(THE PROBLEM):
Those lines of the material below that fall between its first line and the line with "- strings are", both included, are to be repeated exactly.
[MATERIALS PROVIDED — start]
(** * Card persistence core of ntlind/persist

    A shallow embedding of [backend/core/card_processing.py]:
    [load_cards], [update_cards] and [add_cards] over the SQLite schema
    of [backend/tests/test_card_processing.py] (tables [answers],
    [cards], [tags], [card_tags]).

    Modelling choices:
    - a table is the list of its rows in rowid order; an
      [INTEGER PRIMARY KEY] chosen by SQLite is [max rowid + 1]
      ([1] on an empty table);
    - strings are Stdlib [string]s; Python's [str.lower] is the
      parameter [lower] of the writers (section [Writers]); the examples
      instantiate it with [ascii_lower], which agrees with it on ASCII
      text;
    - Python integers are unbounded, SQLite's are 64-bit: binding an
      integer outside that range raises [OverflowError] before the
      statement runs;
    - a card's [card_tags] rows are read through the index of their
      primary key [(card_id, tag_id)], so by tag identifier;
    - the cursor is a state and error monad over the store; an exception
      is an [Err]; [update_cards] executes [ROLLBACK] on an exception,
      and [add_cards] never reaches [conn.commit()] when an exception
      escapes, so its uncommitted transaction is discarded too;
    - [json.loads] (Python's standard library) is a parameter of
      [load_cards]: [None] stands for a [JSONDecodeError]. *)

From Stdlib Require Import String Ascii List ZArith Bool Lia Permutation.
From Stdlib Require Import DecimalString.
Import ListNotations.
Open Scope string_scope.
Open Scope Z_scope.
Open Scope list_scope.
Set Warnings "-register-all".

(** ** Rows of the four tables *)

Record answers_row := {
  a_id : Z;
  a_correct : Z;
  a_partial : Z;
  a_incorrect : Z
}.
(** X2: an exception that leaves [get_model] is one the constructor raised
    for a candidate (anything but a [ValueError], or the [ValueError] of
    the final candidate "auto" when its text holds none of the phrases), or
    a [ModelNotAvailableError] whose cause is the [ValueError] the
    constructor raised for "auto".  The generic [RuntimeError] of the last
    line of [get_model] is never raised. *)
Theorem get_model_raises_only (model_name n : string) (w : world) (e : exn) :
  fst (normalize_model_name cfg (Some model_name) w) = Return n ->
  fst (get_model cfg model_name w) = Raise e ->
  (exists c x x',
      In c cands /\ WhisperModel n dev c x = (Raise e, x')
      /\ (isinstance_ValueError e = false
          \/ (c = "auto" /\ isinstance_ValueError e = true
              /\ missing e = false)))
  \/ (exists e0 x x' msg,
        e = PyExc ModelNotAvailableError msg (Some e0)
        /\ WhisperModel n dev "auto" x = (Raise e0, x')
        /\ isinstance_ValueError e0 = true
        /\ missing e0 = true).
Proof.
  intros Hn He. apply normalized_name_is_spec in Hn. subst n.
  set (n := Spec.normalize (DEFAULT_MODEL_NAME cfg) (Some model_name)) in *.
  destruct (get_model_unfold cfg model_name w) as (w0 & _ & E).
  cbv zeta in E. fold n in E. rewrite E in He. clear E.
  destruct (_MODEL_CACHE w !! n) as [m|]; [discriminate He|].
  destruct (candidates_end_with_auto cfg) as [front Hf].
  assert (Hlast : List.last cands "" = "auto").
  { rewrite Hf. apply last_last. }
  assert (Hin : In "auto" cands).
  { rewrite Hf. apply in_or_app. right. now left. }
  pose proof (load_candidates_outcome n cands None w0) as Ho.
  destruct (load_candidates cfg n cands None w0) as [[[m|[e1|]]|e1] w'];
    cbn [fst] in *.
  - discriminate He.
  - destruct Ho as [[_ Hle]|(e2 & x & x' & _ & Hle & Hc & Hv)];
      [discriminate Hle|].
    injection Hle as <-. rewrite Hlast in Hc.
    destruct (missing e1) eqn:Hm; injection He as <-.
    + right. exists e1, x, x'. eexists. now repeat split.
    + left. exists "auto", x, x'. split; [exact Hin|]. split; [exact Hc|].
      right. now repeat split.
  - destruct Ho as [[Hnil _]|(e2 & x & x' & _ & Hle & _)];
      [|discriminate Hle].
    rewrite Hf in Hnil. now destruct front.
  - injection He as <-. destruct Ho as (c & x & x' & Hc & Hr & Hv).
    left. exists c, x, x'. split; [exact Hc|]. split; [exact Hr|now left].
Qed.
Lemma X16_witness :
  lookup (fs first_run_world) (output_folder plain_args) = None
  /\ os_makedirs (output_folder plain_args) true first_run_world
     = Ok tt (mkWorld (fs first_run_world ++ [(out, Dir)]) [])
  /\ (let w' := final_world
                  (extract_pose_from_imgs unit unit no_model no_visualizer
                     failing_library plain_args first_run_world) in
      stdout w' = ["0 files found"; "Reorganizing images..."; "Done"]
      /\ lookup (fs w') (out ++ ["7.Finish"]) = Some Dir
      /\ lookup (fs w') ["in"; "a_0000.jpg"] = Some (File 2))
  /\ lookup (fs flat_input_world) (output_folder plain_args) = Some Dir
  /\ stdout (final_world
               (extract_pose_from_imgs unit unit no_model no_visualizer
                  failing_library plain_args flat_input_world))
     = ["0 files found"; "Reorganizing images..."; "Done"].
Proof.
  assert (Hnew : os_makedirs (output_folder plain_args) true first_run_world
                 = Ok tt (mkWorld (fs first_run_world ++ [(out, Dir)]) []))
    by reflexivity.
  assert (Hold : os_makedirs (output_folder plain_args) true flat_input_world
                 = Ok tt flat_input_world) by reflexivity.
  split; [reflexivity | split; [exact Hnew | split; [|split]]].
  - cbv zeta.
    rewrite (X16_no_subfolder unit unit no_model no_visualizer failing_library
               plain_args tt tt first_run_world first_run_world
               first_run_world _ eq_refl eq_refl Hnew eq_refl eq_refl).
    repeat split; vm_compute; reflexivity.
  - reflexivity.
  - rewrite (X16_no_subfolder unit unit no_model no_visualizer failing_library
               plain_args tt tt flat_input_world flat_input_world
               flat_input_world _ eq_refl eq_refl Hold eq_refl eq_refl).
    vm_compute. reflexivity.
Defined.
(** * convertjsonapi: the purchase-order field extractor and its helpers

    A shallow embedding of [main.py] and [advanced_converter.py].

    A Python [str] is modelled as [str], a sequence of code points, and
    a character as its code point, a number.  The character tables are
    those of CPython 3.11 (Unicode 14.0.0): the classes of [str.isspace],
    [str.isdecimal] and [str.isalnum], which are also the classes "\s",
    "\d" and "\w" of a [str] pattern, and the case tables of [re] and of
    [str.lower].  The [re] module is modelled by a backtracking matcher
    over a regular expression syntax tree, returning all matches in
    priority order ("list of successes"); the first element is the match
    Python takes. *)

From Stdlib Require Import NArith ZArith Lia Bool SpecFloat.
From Stdlib.Strings Require Import Byte.
From stdpp Require Import base list gmap.

(** ** Characters *)

Definition char := N.

Declare Scope chr_scope.
Delimit Scope chr_scope with chr.
Bind Scope chr_scope with char.

Definition char_eqb (a b : char) : bool := N.eqb a b.

Definition between (lo hi c : char) : bool := (lo <=? c)%N && (c <=? hi)%N.

(** Membership in a table of ranges sorted by code point. *)
Fixpoint in_ranges (rs : list (N * N)) (c : char) : bool :=
  match rs with
  | [] => false
  | (lo, hi) :: rs' =>
      if (c <? lo)%N then false
      else if (c <=? hi)%N then true
      else in_ranges rs' c
  end.

(** The entry of a code point in a table sorted by code point. *)
Fixpoint lookup_sorted {A} (tbl : list (N * A)) (c : char) : option A :=
  match tbl with
  | [] => None
  | (k, v) :: tbl' =>
      if (c <? k)%N then None
      else if (c =? k)%N then Some v
      else lookup_sorted tbl' c
  end.

(** The code points [lo], ..., [hi]. *)
Definition char_range (lo hi : char) : list char :=
  (fun n => (lo + N.of_nat n)%N) <$> seq 0 (N.to_nat (hi + 1 - lo)).

(** The code points on which [str.isspace] holds. *)
Definition space_ranges : list (N * N) :=
  [(9, 13); (28, 32); (133, 133); (160, 160); (5760, 5760); (8192, 8202); (8232, 8233);
   (8239, 8239); (8287, 8287); (12288, 12288)]%N.

(** The code points on which [str.isdecimal] holds: runs of the digits 0 to 9,
    each run starting with a zero. *)
Definition decimal_ranges : list (N * N) :=
  [(48, 57); (1632, 1641); (1776, 1785); (1984, 1993); (2406, 2415); (2534, 2543);
   (2662, 2671); (2790, 2799); (2918, 2927); (3046, 3055); (3174, 3183); (3302, 3311);
   (3430, 3439); (3558, 3567); (3664, 3673); (3792, 3801); (3872, 3881); (4160, 4169);
   (4240, 4249); (6112, 6121); (6160, 6169); (6470, 6479); (6608, 6617); (6784, 6793);
   (6800, 6809); (6992, 7001); (7088, 7097); (7232, 7241); (7248, 7257); (42528, 42537);
   (43216, 43225); (43264, 43273); (43472, 43481); (43504, 43513); (43600, 43609);
   (44016, 44025); (65296, 65305); (66720, 66729); (68912, 68921); (69734, 69743);
   (69872, 69881); (69942, 69951); (70096, 70105); (70384, 70393); (70736, 70745);
   (70864, 70873); (71248, 71257); (71360, 71369); (71472, 71481); (71904, 71913);
   (72016, 72025); (72784, 72793); (73040, 73049); (73120, 73129); (92768, 92777);
   (92864, 92873); (93008, 93017); (120782, 120831); (123200, 123209); (123632, 123641);
   (125264, 125273); (130032, 130041)]%N.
[MATERIALS PROVIDED — finish]
(TASK SOLUTION):
(** * Card persistence core of ntlind/persist

    A shallow embedding of [backend/core/card_processing.py]:
    [load_cards], [update_cards] and [add_cards] over the SQLite schema
    of [backend/tests/test_card_processing.py] (tables [answers],
    [cards], [tags], [card_tags]).

    Modelling choices:
    - a table is the list of its rows in rowid order; an
      [INTEGER PRIMARY KEY] chosen by SQLite is [max rowid + 1]
      ([1] on an empty table);
    - strings are Stdlib [string]s; Python's [str.lower] is the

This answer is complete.